(* ===== verification/Growth.v ===== *)
(** * What every statement keeps of the rows that exist

    Identifiers are given once: no statement changes the address or the
    repository of a subscription, or gives the identifier of a row again, and
    none changes the identity of a saga or loses one. [grows] says so of two
    states of the database, [grows_by S] with a finer relation [S] on the sagas;
    the operations keep [grows_by S d0], whoever runs in between. *)

From S2P Require Import Prelude GoErrors Tables Env Logic Schema.
From S2P Require Import SubStore SagaStore OutboxStore TrackStore SagaMachine Orchestrator.

Local Open Scope string_scope.
Local Open Scope Z_scope.

Definition same_row (s s' : Subscription) : Prop :=
  sub_ID s' = sub_ID s /\ sub_key s' = sub_key s.
Definition same_saga (a b : Saga) : Prop := saga_identity b = saga_identity a.

#[export] Instance same_saga_preorder : PreOrder same_saga.
Proof. split; [done|]. unfold same_saga. intros a b c. congruence. Qed.

(** How a saga may change: at least its identity stays. *)
Class SagaRel (S : Saga -> Saga -> Prop) : Prop := {
  saga_rel_preorder :: PreOrder S;
  saga_rel_same : forall a b, S a b -> same_saga a b }.

(** What one step may do to a saga, where the steps of a run need not add up. *)
Class SagaStep (S : Saga -> Saga -> Prop) : Prop := {
  saga_step_refl :: Reflexive S;
  saga_step_same : forall a b, S a b -> same_saga a b }.

#[export] Instance saga_rel_step S : SagaRel S -> SagaStep S.
Proof. intros [HS HI]. split; [apply _|exact HI]. Qed.

#[export] Instance same_saga_rel : SagaRel same_saga.
Proof. split; [apply _|done]. Qed.

#[export] Instance eq_rel : SagaRel eq.
Proof. split; [apply _|by intros a b ->]. Qed.

Record grows_by (S : Saga -> Saga -> Prop) (d d' : DB) : Prop := {
  gr_seq : subscriptions_id_seq d <= subscriptions_id_seq d';
  gr_rows : forall s', s' ∈ subscriptions d' ->
    (exists s, s ∈ subscriptions d /\ same_row s s') \/ subscriptions_id_seq d < sub_ID s';
  gr_sagas : exists l new, saga d' = app l new /\ Forall2 S (saga d) l }.
Arguments gr_seq {S d d'}. Arguments gr_rows {S d d'}. Arguments gr_sagas {S d d'}.
Abbreviation grows := (grows_by same_saga).

#[export] Instance grows_refl S `{!SagaStep S} : Reflexive (grows_by S).
Proof.
  intros d. split; [lia|intros s' Hs'; left; by exists s'|]. exists (saga d), []. by rewrite app_nil_r.
Qed.

Definition stmt_grows (S : Saga -> Saga -> Prop) {A} (f : sql A) : Prop :=
  forall now d, grows_by S d (f now d).2.

Section Run.
Context (S : Saga -> Saga -> Prop) `{!SagaRel S}.

#[export] Instance grows_preorder : PreOrder (grows_by S).
Proof.
  split; [apply _|].
  - intros d1 d2 d3 [Hq1 Hr1 (l1 & n1 & Hs1 & Hm1)] [Hq2 Hr2 (l2 & n2 & Hs2 & Hm2)]. split.
    + lia.
    + intros s3 Hs3. destruct (Hr2 s3 Hs3) as [(s2 & Hin2 & Hi2 & Hk2)|?]; [|right; lia].
      destruct (Hr1 s2 Hin2) as [(s1 & Hin1 & Hi1 & Hk1)|?]; [|right; lia].
      left. exists s1. split; [done|]. split; congruence.
    + rewrite Hs1 in Hm2. apply Forall2_app_inv_l in Hm2 as (k & m & Hk & Hm & ->).
      exists k, (app m n2). split; [by rewrite Hs2, app_assoc|].
      by etrans.
Qed.

#[export] Instance grows_stable d0 : seq_stable (grows_by S d0).
Proof.
  split. intros t d [Ht _ _] [Hd Hr Hs]. split; simpl; [lia|done|done].
Qed.

Lemma stmt_grows_keeps {A} d0 (f : sql A) : stmt_grows S f -> stmt_keeps (grows_by S d0) f.
Proof. intros Hf now d Hd. etrans; [exact Hd|apply Hf]. Qed.
End Run.

Section Grows.
Context (S : Saga -> Saga -> Prop) `{!SagaStep S}.
Local Abbreviation grows := (grows_by S).
Local Abbreviation stmt_grows := (stmt_grows S).

Lemma grows_by_mono (S' : Saga -> Saga -> Prop) d d' :
  (forall a b, S a b -> S' a b) -> grows d d' -> grows_by S' d d'.
Proof.
  intros HS [Hq Hr (l & new & Hs & Hm)]. split; [done..|]. exists l, new. split; [done|].
  eapply Forall2_impl; eauto.
Qed.
Lemma grows_by_mono_in (S' : Saga -> Saga -> Prop) d d' :
  (forall a b, a ∈ saga d -> S a b -> S' a b) -> grows d d' -> grows_by S' d d'.
Proof.
  intros HS [Hq Hr (l & new & Hs & Hm)]. split; [done..|]. exists l, new. split; [done|].
  clear Hs. induction Hm as [|a b la lb Hab Hm IH]; constructor.
  - apply HS; [by apply elem_of_cons; left|done].
  - apply IH. intros a' b' Hin. apply HS. by apply elem_of_cons; right.
Qed.

(** The same rows, after the sequence moved or not. *)
Lemma grows_same d d' :
  subscriptions d' = subscriptions d -> saga d' = saga d ->
  subscriptions_id_seq d <= subscriptions_id_seq d' -> grows d d'.
Proof.
  intros Hs Hg Hq. split; [done| |].
  - rewrite Hs. intros s' Hs'. left. by exists s'.
  - exists (saga d), []. by rewrite app_nil_r.
Qed.

Lemma grows_subscriptions l d :
  (forall s', s' ∈ l -> exists s, s ∈ subscriptions d /\ same_row s s') ->
  grows d (set_subscriptions l d).
Proof.
  intros Hl. split; simpl; [lia|auto|]. by apply (gr_sagas (reflexivity d)).
Qed.

Lemma grows_update P f d :
  (forall s, same_row s (f s)) ->
  grows d (set_subscriptions (update_where P f (subscriptions d)) d).
Proof.
  intros Hf. apply grows_subscriptions. intros s' (s & Hs & ->)%elem_of_update_where.
  exists s. split; [done|]. by case_match.
Qed.

(** *** The statements *)

(** [S] lets any saga take the state [st]. *)
Definition may_take (st : SagaState) : Prop :=
  forall sg le now, S sg (set_state st le now sg).

Section Statements.
Context `{!PgServer}.

Lemma insert_subscription_grows email repo token c :
  stmt_grows (fun now d => insert_subscription now email repo token c d).
Proof.
  intros now d. unfold insert_subscription. repeat case_match; simpl; try done;
    try (apply grows_same; simpl; [done|done|lia]).
  split; simpl; [lia| |by apply (gr_sagas (reflexivity d))].
  intros s' [Hs'| ->%list_elem_of_singleton]%elem_of_app; [left; by exists s'|right; simpl; lia].
Qed.

Lemma insert_saga_grows sg : stmt_grows (fun now d => insert_saga now sg d).
Proof.
  intros now d. unfold insert_saga. repeat case_match; simpl; try done.
  split; simpl; [lia|intros s'; left; by exists s'|]. by eexists _, _.
Qed.

Lemma insert_outbox_grows sid key mid payload :
  stmt_grows (fun now d => insert_outbox now sid key mid payload d).
Proof.
  intros now d. unfold insert_outbox. repeat case_match; simpl; try done;
    apply grows_same; simpl; done || lia.
Qed.

Lemma reactivate_stmt_grows id token : stmt_grows (reactivate_stmt id token).
Proof.
  intros now d. unfold reactivate_stmt. repeat case_match; try done. by apply grows_update.
Qed.

Lemma update_state_grows id st le : may_take st -> stmt_grows (update_state_stmt id st le).
Proof.
  intros Hst now d. unfold update_state_stmt. case_match; [|done].
  split; simpl; [lia|intros s'; left; by exists s'|].
  eexists _, []. rewrite app_nil_r. split; [done|].
  apply Forall2_fmap_r, Forall_Forall2_diag, Forall_forall. intros sg _. simpl. case_match; [apply Hst|done].
Qed.

Lemma upsert_repository_grows repo fresh upd b d :
  grows d (upsert_repository repo fresh upd b d).2.
Proof.
  unfold upsert_repository. repeat case_match; simpl; try done; apply grows_same; simpl; done || lia.
Qed.

Lemma stmt_grows_query {A} (f : Z -> DB -> result A) : stmt_grows (fun now d => (f now d, d)).
Proof. by intros now d. Qed.

Lemma requeue_grows sagaID :
  stmt_grows (fun _ d => match pg_uuid sagaID with
    | None => (Err invalid_uuid, d)
    | Some u => (Ok (), set_outbox
        (update_where (of_saga u) (set_published None) (outbox d)) d)
    end).
Proof. intros now d. case_match; [|done]. apply grows_same; simpl; done || lia. Qed.

Lemma delete_grows P :
  stmt_grows (fun _ d => (Ok (), set_subscriptions (delete_where P (subscriptions d)) d)).
Proof.
  intros now d. apply grows_subscriptions. intros s Hs. exists s. split; [|done].
  unfold delete_where in Hs. by apply elem_of_select_where in Hs as [Hs _].
Qed.
End Statements.
End Grows.

#[export] Hint Resolve grows_stable insert_subscription_grows insert_saga_grows insert_outbox_grows
  reactivate_stmt_grows update_state_grows requeue_grows delete_grows stmt_grows_query
  stmt_grows_keeps : go_db.

#[export] Hint Extern 0 (SagaRel _) => apply _ : go_db.
#[export] Hint Extern 0 (SagaStep _) => apply _ : go_db.

(** *** The operations *)

(** [solve_grows]: the structure of the operation, and the statements above. *)
Ltac grows_statement :=
  apply stmt_grows_keeps; [apply _|]; intros ? ?; cbv beta;
  first [ apply upsert_repository_grows; apply _ | apply grows_update; [apply _|done]
        | apply grows_same; simpl; first [apply _|done|lia] ].

Ltac solve_grows :=
  intros; cbv zeta;
  first
  [ solve [auto with go_db nocore]
  | lazymatch goal with
    | |- keeps _ (_ ≫= _) => apply keeps_bind
    | |- keeps _ (wrap _ _) => apply keeps_wrap
    | |- keeps _ (try _) => apply keeps_try
    | |- keeps _ (for_each _ _) => apply keeps_for_each
    | |- keeps _ (defer_rollback _) => apply keeps_defer_rollback; [apply _|]
    | |- keeps _ (match ?x with _ => _ end) => destruct x
    | |- keeps _ (db_stmt _) => apply keeps_db_stmt; [..|try solve [auto with go_db nocore|grows_statement]]
    | |- keeps _ (ext_stmt _ _) => apply keeps_ext_stmt
    end; solve_grows
  | idtac ].

Section Operations.
Context {X : Type} `{!Env X} (S : Saga -> Saga -> Prop) `{!SagaRel S}.
Variable d0 : DB.
Local Abbreviation growing := (keeps (X := X) (grows_by S d0)).

Lemma UpdateState_grows id st le : may_take S st -> growing (UpdateState id st le).
Proof. intros Hst. unfold UpdateState. solve_grows. Qed.
Lemma MarkFailed_grows id : growing (MarkFailed id).
Proof. unfold MarkFailed. solve_grows. Qed.
Lemma ConfirmSubscription_grows token : growing (ConfirmSubscription token).
Proof. unfold ConfirmSubscription. solve_grows. Qed.
Lemma DeleteSubscription_grows token : growing (DeleteSubscription token).
Proof. unfold DeleteSubscription. solve_grows. Qed.
Lemma ReactivateInTx_grows e id token : growing (ReactivateInTx e id token).
Proof. unfold ReactivateInTx. solve_grows. Qed.
Lemma CreateInTx_sub_grows e email repo token :
  growing (SubStore.CreateInTx e email repo token).
Proof. unfold SubStore.CreateInTx. solve_grows. Qed.
Lemma CreateInTx_saga_grows e sg : growing (SagaStore.CreateInTx e sg).
Proof. unfold SagaStore.CreateInTx. solve_grows. Qed.
Lemma Enqueue_grows e sid key mid payload : growing (Enqueue e sid key mid payload).
Proof. unfold Enqueue. solve_grows. Qed.
Lemma MarkPublished_grows id : growing (MarkPublished id).
Proof. unfold MarkPublished. solve_grows. Qed.
Lemma Requeue_grows id : growing (Requeue id).
Proof. unfold Requeue. solve_grows. Qed.
Lemma RegisterRepo_grows repo : growing (RegisterRepo repo).
Proof. unfold RegisterRepo. solve_grows. Qed.
Lemma TouchLastChecked_grows repo : growing (TouchLastChecked repo).
Proof. unfold TouchLastChecked. solve_grows. Qed.
Lemma RecordRelease_grows repo tag : growing (RecordRelease repo tag).
Proof. unfold RecordRelease. solve_grows. Qed.
End Operations.

#[export] Hint Resolve UpdateState_grows MarkFailed_grows ConfirmSubscription_grows
  DeleteSubscription_grows ReactivateInTx_grows CreateInTx_sub_grows CreateInTx_saga_grows
  Enqueue_grows MarkPublished_grows Requeue_grows RegisterRepo_grows TouchLastChecked_grows
  RecordRelease_grows : go_db.

(** The transactions T1. *)
Section Starts.
Context {X : Type} `{!Env X} (S : Saga -> Saga -> Prop) `{!SagaRel S}.
Variable d0 : DB.
Local Abbreviation growing := (keeps (X := X) (grows_by S d0)).

Lemma enqueueConfirmation_grows subID email repo token url :
  growing (enqueueConfirmation subID email repo token url).
Proof. unfold enqueueConfirmation. solve_grows. Qed.
Hint Resolve enqueueConfirmation_grows : go_db.

Lemma StartConfirmation_broker_grows email repo token url :
  growing (StartConfirmation None email repo token url).
Proof. unfold StartConfirmation. solve_grows. Qed.
Lemma ReactivateConfirmation_broker_grows id email repo token url :
  growing (ReactivateConfirmation None id email repo token url).
Proof. unfold ReactivateConfirmation. solve_grows. Qed.
Lemma createSubscriptionAndSaga_grows email repo token id :
  growing (createSubscriptionAndSaga email repo token id).
Proof. unfold createSubscriptionAndSaga. solve_grows. Qed.
End Starts.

• **Exercise requirements**
Copy out the lines above exactly, beginning at the one that contains "#[export] Instance grows_refl" and ending at the one that contains "- intros d1".

• **Exercise response**
#[export] Instance grows_refl S `{!SagaStep S} : Reflexive (grows_by S).
Proof.
  intros d. split; [lia|intros s' Hs'; left; by exists s'|]. exists (saga d), []. by rewrite app_nil_r.
Qed.

Definition stmt_grows (S : Saga -> Saga -> Prop) {A} (f : sql A) : Prop :=
  forall now d, grows_by S d (f now d).2.

Section Run.
Context (S : Saga -> Saga -> Prop) `{!SagaRel S}.

#[export] Instance grows_preorder : PreOrder (grows_by S).
Proof.
  split; [apply _|].
  - intros d1 d2 d3 [Hq1 Hr1 (l1 & n1 & Hs1 & Hm1)] [Hq2 Hr2 (l2 & n2 & Hs2 & Hm2)]. split.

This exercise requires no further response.